2. On 1/6/2021, the Hospital's Emergency Preparedness Plan (effective 4/2019) was reviewed and included, "The purpose of this plan is to document the evaluation... of the emergency management planning activities... II. Additional Program Initiatives... The Hazard Vulnerability Analysis (HVA)... was reviewed and revised... using the Comprehensive Hazard Vulnerability Analysis Tool..." However, the hazard vulnerability assessment was dated 6/28/2018 (more than two years ago).

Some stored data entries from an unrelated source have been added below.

(** ** Further properties of the locator *)

Lemma truthy_Some o p : truthy o = Some p -> o = Some p /\ p <> "".
Proof.
  destruct o as [s|]; simpl; [|done].
  destruct (String.eqb s "") eqn:Hs; [done|].
  intros [= ->]. split; [done|]. by apply String.eqb_neq.
Qed.

(** X1. Whatever [find_bun] returns is not the empty string, and it is
    either the explicit path, returned without a search, or, when no
    explicit path is in force, what the one [PATH] search for ["bun"]
    found. *)
Theorem find_bun_result (w : World) (explicit_path : option string)
    (p : string) :
  outcome (find_bun w explicit_path) = Ok p ->
  p <> ""
  /\ ((explicit_path = Some p /\ trace (find_bun w explicit_path) = [])
      \/ (truthy explicit_path = None
          /\ shutil_which w "bun" = Some p
          /\ trace (find_bun w explicit_path) = [EvWhich "bun"])).
Proof.
  rewrite find_bun_eq.
  destruct (truthy explicit_path) as [q|] eqn:He; simpl.
  - intros [= ->]. apply truthy_Some in He as [-> Hp]. split; [done|]. by left.
  - destruct (truthy (shutil_which w "bun")) as [q|] eqn:Hw; simpl; [|done].
    intros [= ->]. apply truthy_Some in Hw as [Hw Hp]. split; [done|]. by right.
Qed.

Lemma find_bun_result_witness :
  let w := example_world [] (Some "/usr/bin/bun") (CompletedProcess 0) in
  "/usr/bin/bun" <> ""
  /\ trace (find_bun w (Some "")) = [EvWhich "bun"].
Proof.
  intros w.
  destruct (find_bun_result w (Some "") "/usr/bin/bun") as [Hne H];
    [reflexivity|].
  split; [exact Hne|]. destruct H as [[H _]|(_ & _ & H)]; [discriminate H | exact H].
Defined.

(** ** The indexing of the loop is safe *)

(** From any index, also one past the end, the loop ends without an
    exception. *)
Lemma extract_loop_total args i bun filt :
  exists r, extract_loop args i bun filt = Ok r.
Proof.
  destruct (decide (i < length args)%nat) as [Hlt|Hge].
  - pose proof (extract_loop_segmented _ _ (segments_spec (drop i args))
                  (take i args) bun filt) as H.
    rewrite take_drop, length_take in H.
    replace (i `min` length args) with i in H by lia.
    by eexists.
  - rewrite extract_loop_equation_1.
    destruct (decide (i < length args)%nat); [done|]. by eexists.
Qed.

(** X2. The two places where the loop of [main] indexes, [args[i + 1]]
    and [split("=", 1)[1]], are guarded well enough: started at any
    index with any override and any tokens kept so far, the loop ends
    with a result and not with an [IndexError]; so [main] never raises
    [IndexError], whatever the arguments and the environment. *)
Theorem extraction_never_raises_index_error (w : World) (g : globals)
    (argv : option (list string)) (args : list string) (i : nat)
    (bun_exe_path : option string) (filtered_args : list string) :
  (exists r, extract_loop args i bun_exe_path filtered_args = Ok r)
  /\ extract_loop args i bun_exe_path filtered_args <> Raise IndexError
  /\ outcome (main w g argv) <> Raise IndexError.
Proof.
  destruct (extract_loop_total args i bun_exe_path filtered_args) as [r Hr].
  split; [by exists r|]. split; [by rewrite Hr|].
  rewrite main_cases. unfold spawn_result.
  destruct (truthy (override None _)) as [p|];
    [|destruct (truthy (shutil_which w "bun")) as [p|]]; simpl;
    [destruct (os_spawn w _ _); done..|done].
Qed.

(** ** The command of the child *)




(** ** Extraction again *)

Lemma Segmented_kept argv segs :
  Segmented argv segs -> Segmented (kept segs) (Other <$> kept segs).
Proof.
  induction 1 as [|v rest segs _ IH|v rest segs _ IH|t rest segs Ht Hp Hrest IH];
    [constructor | exact IH | exact IH |].
  change (kept (Other t :: segs)) with (t :: kept segs). simpl.
  constructor; [|done..].
  destruct Ht as [Ht| ->]; [by left|]. right. by inversion Hrest.
Qed.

3. On 1/6/2021 at approximately 1:00 PM, findings were discussed with E #3 (Vice President of Quality) and E #15 (Emergency Preparedness Coordinator). E #3 stated that the most recent facility- and community-based risk assessments conducted by the Hospital was in June 2018. E #3 said that the assessment is important to ensure that the Hospital has a comprehensive plan for all types of emergency situations. E #3 said, "There should have been an assessment last year." E #15 could not provide updated facility- and community-based risk assessments and said, "I started in July (2020). I was not here when the Emergency Preparedness Plan was developed."

4. On 1/7/2021, an interview was conducted with E #1 (Chief Nursing Officer). E #1 confirmed that the current Emergency Preparedness Plan was evaluated in 2019 utilizing the facility- and community-based assessments conducted in (June) 2018. Referring to the risk assessment, E #1 said, "It is oudated and should have been evaluated."